Task objective - Would you please output, word for word, the span of the listing below that opens on the line containing "Definition XTADMA_PM_WR_SHIFT : Z := 16." and closes on the line containing "Definition set_stopped b"? Include both ends and nothing more.

Supplied data -

Definition XTADMA_PM_OFFSET : Z := 0x3000.
Definition XTADMA_PM_RD_MASK : Z := 0xFF.
Definition XTADMA_PM_WR_MASK : Z := 0xFF0000.
Definition XTADMA_PM_WR_SHIFT : Z := 16.
Definition XTADMA_ALM_OFFSET : Z := 0x40000.
Definition XTADMA_INT_STA_OFFSET : Z := 0x14.
Definition XTADMA_INT_CLR_OFFSET : Z := 0x18.
Definition XTADMA_ALM_TOT_PKT_SZ_BY8_SHIFT : Z := 8.
Definition XTADMA_ALM_TOT_PKT_SZ_BY8_MASK : Z := 0xFF00.
Definition XTADMA_ALM_FETCH_SZ_SHIFT : Z := 16.
Definition XTADMA_ALM_FETCH_SZ_MASK : Z := 0xFFF0000.
Definition XTADMA_ALM_UFF : Z := BIT 28.
Definition XTADMA_ALM_SOP : Z := BIT 30.
Definition XTADMA_ALM_EOP : Z := BIT 31.
Definition FFI_INT : Z := BIT 0.

Inductive dma_map := DESC_DMA_MAP_SINGLE | DESC_DMA_MAP_PAGE.
Inductive netdev_tx := NETDEV_TX_OK | NETDEV_TX_BUSY.

Record axitadma_bd := mkBd {
  bd_phys : Z; tx_skb : Z; tx_desc_mapping : dma_map; bd_num_frag : Z; bd_len : Z }.

Record tx_stream := mkTx { tx_bd : list axitadma_bd; tx_bd_head : Z; tx_bd_tail : Z; tx_bd_rd : Z }.

(** [freed] lists the packets given back, [stopped] is whether the queue was stopped. *)
Record tx_state := mkState {
  num_tadma_buffers : Z; streams : list tx_stream; regs : Z -> Z;
  tx_packets : Z; tx_bytes : Z; stopped : bool; freed : list Z }.

Definition set_bd (b : list axitadma_bd) r := mkTx b (tx_bd_head r) (tx_bd_tail r) (tx_bd_rd r).
Definition set_head h r := mkTx (tx_bd r) h (tx_bd_tail r) (tx_bd_rd r).
Definition set_tail t r := mkTx (tx_bd r) (tx_bd_head r) t (tx_bd_rd r).
Definition set_rd p r := mkTx (tx_bd r) (tx_bd_head r) (tx_bd_tail r) p.
Definition set_streams l s :=
  mkState (num_tadma_buffers s) l (regs s) (tx_packets s) (tx_bytes s) (stopped s) (freed s).
Definition set_regs f s :=
  mkState (num_tadma_buffers s) (streams s) f (tx_packets s) (tx_bytes s) (stopped s) (freed s).
Definition set_stopped b s :=
  mkState (num_tadma_buffers s) (streams s) (regs s) (tx_packets s) (tx_bytes s) b (freed s).
Definition free_skb p s :=
  mkState (num_tadma_buffers s) (streams s) (regs s) (tx_packets s) (tx_bytes s) (stopped s) (freed s ++ [p]).
Definition count_tx packets size s :=
  mkState (num_tadma_buffers s) (streams s) (regs s) (u64 (tx_packets s + packets)) (u64 (tx_bytes s + size))
    (stopped s) (freed s).
Definition iow (offset value : Z) (s : tx_state) : tx_state :=
  set_regs (fun o => if o =? offset then value else regs s o) s.

Definition zero_bd : axitadma_bd := mkBd 0 0 DESC_DMA_MAP_SINGLE 0 0.
Definition bd_at (r : tx_stream) (i : Z) : axitadma_bd := default zero_bd (tx_bd r !! Z.to_nat i).

(** ** Sending *)

(** A packet: its address, the bytes of the linear part, and the fragments. *)
Record sk_buff := mkSkb { skb_ptr : Z; skb_headlen : Z; skb_frags : list Z }.

Definition axienet_check_pm_space (num_frag wr rd total : Z) : bool :=
  let avail := s32 (u32 (rd - wr)) in
  let avail := if avail <? 0 then total + avail else avail in
  num_frag <=? avail.

Definition tadma_stream_alm_offset (s : tx_state) (sid wr : Z) : Z :=
  let n := num_tadma_buffers s in
  let wr := (u32 (wr + n - 1)) &&& (n - 1) in
  XTADMA_ALM_OFFSET + sid * 8 * n + wr * 8.

Definition tadma_stream_alm_offset_irq (s : tx_state) (sid tx_bd_rd : Z) : Z :=
  XTADMA_ALM_OFFSET + sid * 8 * num_tadma_buffers s + tx_bd_rd * 8.

(** The descriptor at the head of the ring is filled in, and the head moves on. *)
Definition put_bd (n : Z) (b : axitadma_bd) (r : tx_stream) : tx_stream :=
  set_head (u32 (tx_bd_head r + 1) mod n) (set_bd (<[Z.to_nat (tx_bd_head r) := b]> (tx_bd r)) r).

Definition fetch_size (len cfg : Z) : Z :=
  (cfg &&& not32 XTADMA_ALM_FETCH_SZ_MASK)
  ||| (u32 (len <<< XTADMA_ALM_FETCH_SZ_SHIFT) &&& XTADMA_ALM_FETCH_SZ_MASK).

Definition total_size (tot_len cfg : Z) : Z :=
  let tot_sz8 := tot_len / 8 + 1 in
  (cfg &&& not32 XTADMA_ALM_TOT_PKT_SZ_BY8_MASK)
  ||| ((tot_sz8 <<< XTADMA_ALM_TOT_PKT_SZ_BY8_SHIFT) &&& XTADMA_ALM_TOT_PKT_SZ_BY8_MASK).
(** ** Learning of the whole switch *)

(** What the driver writes for aging and learning it reads back inverted; the time and the handling of untagged frames come
    back as set. *)
Lemma mac_learning_inverted l stack d :
  ml_is_age l = true -> ml_is_learn l = true -> ml_is_untag l = true -> 0 < ml_aging_time l < 2 ^ 20 ->
  match fst (get_mac_addr_learn stack true (snd (set_mac_addr_learn (Some l) d))) with
  | (e, Some r) => e = 0 /\ ml_aging r = negb (ml_aging l) /\ ml_learning r = negb (ml_learning l)
      /\ ml_learn_untag r = ml_learn_untag l /\ ml_aging_time r = ml_aging_time l
  | _ => False
  end.
Proof.
  intros Ha Hl Hu Ht. unfold set_mac_addr_learn, get_mac_addr_learn. rewrite Ha, Hl, Hu. run_sw. cbn [fst snd]. run_sw.
  destruct (axienet_ior XAS_PORT_STATE_CTRL_OFFSET _) as [v d']. cbn [fst snd]. run_sw. cbn [fst snd ml_aging ml_learning ml_learn_untag ml_aging_time]. seen.
  assert (0 <= ml_aging_time l < 2 ^ 20) as Hr by lia.
  assert (truthy (ml_aging_time l) = true) as -> by (apply negb_true_iff, Z.eqb_neq; lia).
  split; [done|]. destruct (ml_aging l), (ml_learning l), (ml_learn_untag l); cbn [negb]; repeat split; bits; done.
Qed.
End Vlan.

(** ** States of ports *)

(** Place of the state of a port, and the bit that asks for the change, one below. *)
Definition stp_place (n : Z) : option Z :=
  if n =? PORT_EP then Some 1 else if n =? PORT_MAC1 then Some 9 else if n =? PORT_MAC2 then Some 17 else if n =? PORT_EX_ONLY then Some 25 else None.

Ltac places :=
  repeat match goal with
  | H : context [Zpos ?a - 1] |- _ => let k := eval vm_compute in (Zpos a - 1) in change (Zpos a - 1) with k in *
  | |- context [Zpos ?a - 1] => let k := eval vm_compute in (Zpos a - 1) in change (Zpos a - 1) with k
  end.

(** Without a change pending the state of the port is put in its place, its bit set, and the rest of the word,
    the states and bits of all other ports included, left alone. *)
Lemma stp_request_fields ep port u p n q :
  stp_place (ps_port_num port) = Some p -> (ps_port_num port = PORT_EX_ONLY -> ex_ep ep = true) ->
  0 <= ps_port_status port < 2 ^ 3 -> slice u (p - 1) 1 = 0 -> stp_place n = Some q -> n <> ps_port_num port ->
  match stp_request ep port u with
  | Some (w, chg) => slice (w ||| chg) p 3 = ps_port_status port /\ slice (w ||| chg) (p - 1) 1 = 1
      /\ slice (w ||| chg) (q - 1) 4 = slice u (q - 1) 4
  | None => False
  end.
Proof.
  intros Hp Hex Hs Hu Hq Hn. unfold stp_request, stp_place in *.
  repeat case_if_in Hp; simplify_eq; bprop; repeat match goal with H : ps_port_num _ = _ |- _ => rewrite H in * end; offsets;
    try (rewrite (Hex eq_refl)); unfold stp_case; vlan_consts; rewrite truthy_slice by lia; places; rewrite Hu; cbn [negb truthy Z.eqb];
    repeat case_if_in Hq; simplify_eq; bprop; try done; places; repeat split; bits; done.
Qed.

(** With a change of the port pending, or for a number that is no port, nothing of the port is written, but
    the bit that asks for a change of the endpoint is; the call reports success all the same. *)
Lemma stp_pending_asks_endpoint ep port u :
  match stp_place (ps_port_num port) with
  | Some p => slice u (p - 1) 1 = 1 /\ (ps_port_num port = PORT_EX_ONLY -> ex_ep ep = true)
  | None => True
  end ->
  stp_request ep port u = Some (u, EP_PORT_STATUS_CHG_BIT).
Proof.
  unfold stp_request, stp_place. intros Hp.
  repeat case_if; bprop; repeat match goal with H : ps_port_num _ = _ |- _ => rewrite H in * end; try done;
    destruct Hp as [Hu Hex]; unfold stp_case; vlan_consts; rewrite ?truthy_slice by lia; places; rewrite ?Hu; try done.
  all: specialize (Hex eq_refl); congruence.
Qed.

(** ** Queues of the priorities *)

(** The queue of priority [j]: the scheduled one is 2 of three or 1 of two, the reserved one 1 of three. *)
Definition queue_of (num_q st_pcp res_pcp j : Z) : Z :=
  if Z.testbit st_pcp j then (if num_q =? 3 then 2 else 1) else if (num_q =? 3) && Z.testbit res_pcp j then 1 else 0.

Lemma pmap_loop_slices num_q st_pcp res_pcp n : forall i pmap j, 0 <= i -> 0 <= j ->
  slice (pmap_loop num_q st_pcp res_pcp n i pmap) (4 * j) 4
  = if (i <=? j) && (j <? i + Z.of_nat n) then slice pmap (4 * j) 4 ||| queue_of num_q st_pcp res_pcp j else slice pmap (4 * j) 4.
Proof.
  induction n as [|n IH]; intros i pmap j Hi Hj; cbn [pmap_loop].
  { destruct (Z.leb_spec i j), (Z.ltb_spec j (i + Z.of_nat 0)); cbn [andb]; done || lia. }
  assert (forall q, 0 <= q < 2 ^ 4 -> slice (pmap ||| (q <<< (4 * i))) (4 * j) 4 = slice pmap (4 * j) 4 ||| (if i =? j then q else 0)) as Hs.
  { intros q Hq. rewrite slice_lor. f_equal. destruct (Z.eqb_spec i j) as [->|Hne].
    - rewrite slice_shift, Z.sub_diag by lia. by apply slice_id.
    - destruct (Z.ltb_spec j i); [by apply slice_below; lia|]. rewrite slice_shift by lia. apply (slice_atom_other q 4); lia. }
  rewrite IH by lia. rewrite Nat2Z.inj_succ.
  match goal with |- context [slice ?p (4 * j) 4] => assert (slice p (4 * j) 4 = slice pmap (4 * j) 4 ||| (if i =? j then queue_of num_q st_pcp res_pcp i else 0)) as -> end.
  { change (1 <<< i) with (BIT i). rewrite !truthy_bit by lia. unfold queue_of, PMAP_EGRESS_QUEUE2_SELECT, PMAP_EGRESS_QUEUE1_SELECT.
    repeat case_if; cbn [andb] in *; try discriminate; rewrite ?Z.lor_0_r; try done; rewrite Hs by lia; repeat match goal with E : (i =? j) = _ |- _ => rewrite E end; by rewrite ?Z.lor_0_r. }
  destruct (Z.leb_spec i j), (Z.ltb_spec j (i + Z.succ (Z.of_nat n))), (Z.leb_spec (i + 1) j), (Z.ltb_spec j (i + 1 + Z.of_nat n)), (Z.eqb_spec i j);
    cbn [andb]; try lia; subst; rewrite ?Z.lor_0_r; done.
Qed.

(** After the start the register of the priorities holds, for each of the eight, the queue the configuration
    names: scheduled before reserved before best effort. *)
Theorem cam_init_maps_priorities `{SwitchLaws} num_q st_pcp res_pcp d :
  exists d', tsn_switch_cam_init num_q st_pcp res_pcp d = (0, d')
    /\ forall j, 0 <= j < 8 -> slice (v_reg (view d') XAS_PMAP_OFFSET) (4 * j) 4 = queue_of num_q st_pcp res_pcp j.
Proof.
  destruct (poll_cmd XAS_STATUS_OFFSET d eq_refl) as (t1 & d1 & E1 & V1).
  set (w := u32 (pmap_loop num_q st_pcp res_pcp 8 0 0)).
  destruct (poll_cmd XAS_SDL_CAM_STATUS_OFFSET (dev_wr XAS_PMAP_OFFSET w d1) eq_refl) as (t2 & d2 & E2 & V2).
  exists d2. split.
  - unfold tsn_switch_cam_init. rewrite bind_io. change (poll_while XAS_STATUS_OFFSET not_ready) with (poll_while XAS_STATUS_OFFSET (sw_busy XAS_STATUS_OFFSET)).
    rewrite E1. run_sw. fold w. change not_ready with (sw_busy XAS_SDL_CAM_STATUS_OFFSET). by rewrite E2.
  - intros j Hj. rewrite V2. seen. unfold w. rewrite slice_u32, pmap_loop_slices, slice_zero, Z.lor_0_l by lia.
    destruct (Z.leb_spec 0 j), (Z.ltb_spec j (0 + Z.of_nat 8)); cbn [andb]; done || lia.
Qed.

(** ** The registers of the switch as a whole *)
Definition thld_ok (t : thershold) : Prop := 0 <= thld_t1 t < 2 ^ 16 /\ 0 <= thld_t2 t < 2 ^ 16.
Definition regs_ok (s : switch_data) : Prop :=
  (exists a b c d e f, sw_mac_addr s = [a; b; c; d; e; f] /\ 0 <= a < 2 ^ 8 /\ 0 <= b < 2 ^ 8 /\ 0 <= c < 2 ^ 8
     /\ 0 <= d < 2 ^ 8 /\ 0 <= e < 2 ^ 8 /\ 0 <= f < 2 ^ 8)
  /\ (exists x y z, thld_ep_mac s = [x; y; z] /\ thld_ok x /\ thld_ok y /\ thld_ok z)
  /\ (exists x y z, thld_mac_mac s = [x; y; z] /\ thld_ok x /\ thld_ok y /\ thld_ok z)
  /\ 0 <= switch_ctrl s < 2 ^ 32 /\ 0 <= switch_prt s < 2 ^ 32 /\ 0 <= ep_vlan s < 2 ^ 32 /\ 0 <= mac_vlan s < 2 ^ 32
  /\ 0 <= max_frame_sc_que s < 2 ^ 16 /\ 0 <= max_frame_res_que s < 2 ^ 16 /\ 0 <= max_frame_be_que s < 2 ^ 16.

(** What the switch is told, as the program that reads the state sees it. *)
Definition set_part (s : switch_data) := (switch_ctrl s, switch_prt s, sw_mac_addr s, thld_ep_mac s, thld_mac_mac s, ep_vlan s, mac_vlan s,
  (max_frame_sc_que s, max_frame_res_que s, max_frame_be_que s)).

(** What was set is read back; the status, the counters and the rest of the structure are not part of it. *)
Lemma switch_regs_roundtrip `{SwitchLaws} s stack d : regs_ok s ->
  set_part (fst (get_switch_regs stack (snd (set_switch_regs s d)))) = set_part s.
Proof.
  intros ((a & b & c & e & f & g & Em & ? & ? & ? & ? & ? & ?) & (x & y & z & Ee & [? ?] & [? ?] & [? ?])
    & (x' & y' & z' & Ec & [? ?] & [? ?] & [? ?]) & ? & ? & ? & ? & ? & ? & ?).
  destruct x as [x1 x2], y as [y1 y2], z as [z1 z2], x' as [u1 u2], y' as [v1 v2], z' as [w1 w2]. cbn [thld_t1 thld_t2] in *.
  set (d1 := snd (set_switch_regs s d)).
  destruct (io_rd_cmd XAS_STATUS_OFFSET d1 eq_refl) as (v & d2 & E & V).
  destruct (io_rd_cmd XAS_VLAN_MEMB_CTRL_REG d2 eq_refl) as (v' & d3 & E' & V').
  unfold get_switch_regs, read_thld. rewrite bind_io, E. run_sw. rewrite E'. run_sw. cbn [fst].
  unfold set_part. cbn [switch_ctrl switch_prt sw_mac_addr thld_ep_mac thld_mac_mac ep_vlan mac_vlan max_frame_sc_que max_frame_res_que max_frame_be_que].
  rewrite Em, Ee, Ec, V. subst d1. unfold set_switch_regs. run_sw. cbn [snd]. seen.
  unfold word4, word2, byte_of, thld_word, thld. rewrite Em, Ee, Ec. cbn [nth Nat.add thld_t1 thld_t2].
  assert (forall w, u32 w = slice w 0 32) as Hw by (intros w; rewrite slice_low, Z.land_ones by lia; done).
  repeat f_equal; try (rewrite !Hw); by slices.
Qed.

Task answer -
Definition XTADMA_PM_WR_SHIFT : Z := 16.
Definition XTADMA_ALM_OFFSET : Z := 0x40000.
Definition XTADMA_INT_STA_OFFSET : Z := 0x14.
Definition XTADMA_INT_CLR_OFFSET : Z := 0x18.
Definition XTADMA_ALM_TOT_PKT_SZ_BY8_SHIFT : Z := 8.
Definition XTADMA_ALM_TOT_PKT_SZ_BY8_MASK : Z := 0xFF00.
Definition XTADMA_ALM_FETCH_SZ_SHIFT : Z := 16.
Definition XTADMA_ALM_FETCH_SZ_MASK : Z := 0xFFF0000.
Definition XTADMA_ALM_UFF : Z := BIT 28.
Definition XTADMA_ALM_SOP : Z := BIT 30.
Definition XTADMA_ALM_EOP : Z := BIT 31.
Definition FFI_INT : Z := BIT 0.

Inductive dma_map := DESC_DMA_MAP_SINGLE | DESC_DMA_MAP_PAGE.
Inductive netdev_tx := NETDEV_TX_OK | NETDEV_TX_BUSY.

Record axitadma_bd := mkBd {
  bd_phys : Z; tx_skb : Z; tx_desc_mapping : dma_map; bd_num_frag : Z; bd_len : Z }.

Record tx_stream := mkTx { tx_bd : list axitadma_bd; tx_bd_head : Z; tx_bd_tail : Z; tx_bd_rd : Z }.

(** [freed] lists the packets given back, [stopped] is whether the queue was stopped. *)
Record tx_state := mkState {
  num_tadma_buffers : Z; streams : list tx_stream; regs : Z -> Z;
  tx_packets : Z; tx_bytes : Z; stopped : bool; freed : list Z }.

Definition set_bd (b : list axitadma_bd) r := mkTx b (tx_bd_head r) (tx_bd_tail r) (tx_bd_rd r).
Definition set_head h r := mkTx (tx_bd r) h (tx_bd_tail r) (tx_bd_rd r).
Definition set_tail t r := mkTx (tx_bd r) (tx_bd_head r) t (tx_bd_rd r).
Definition set_rd p r := mkTx (tx_bd r) (tx_bd_head r) (tx_bd_tail r) p.
Definition set_streams l s :=
  mkState (num_tadma_buffers s) l (regs s) (tx_packets s) (tx_bytes s) (stopped s) (freed s).
Definition set_regs f s :=
  mkState (num_tadma_buffers s) (streams s) f (tx_packets s) (tx_bytes s) (stopped s) (freed s).
Definition set_stopped b s :=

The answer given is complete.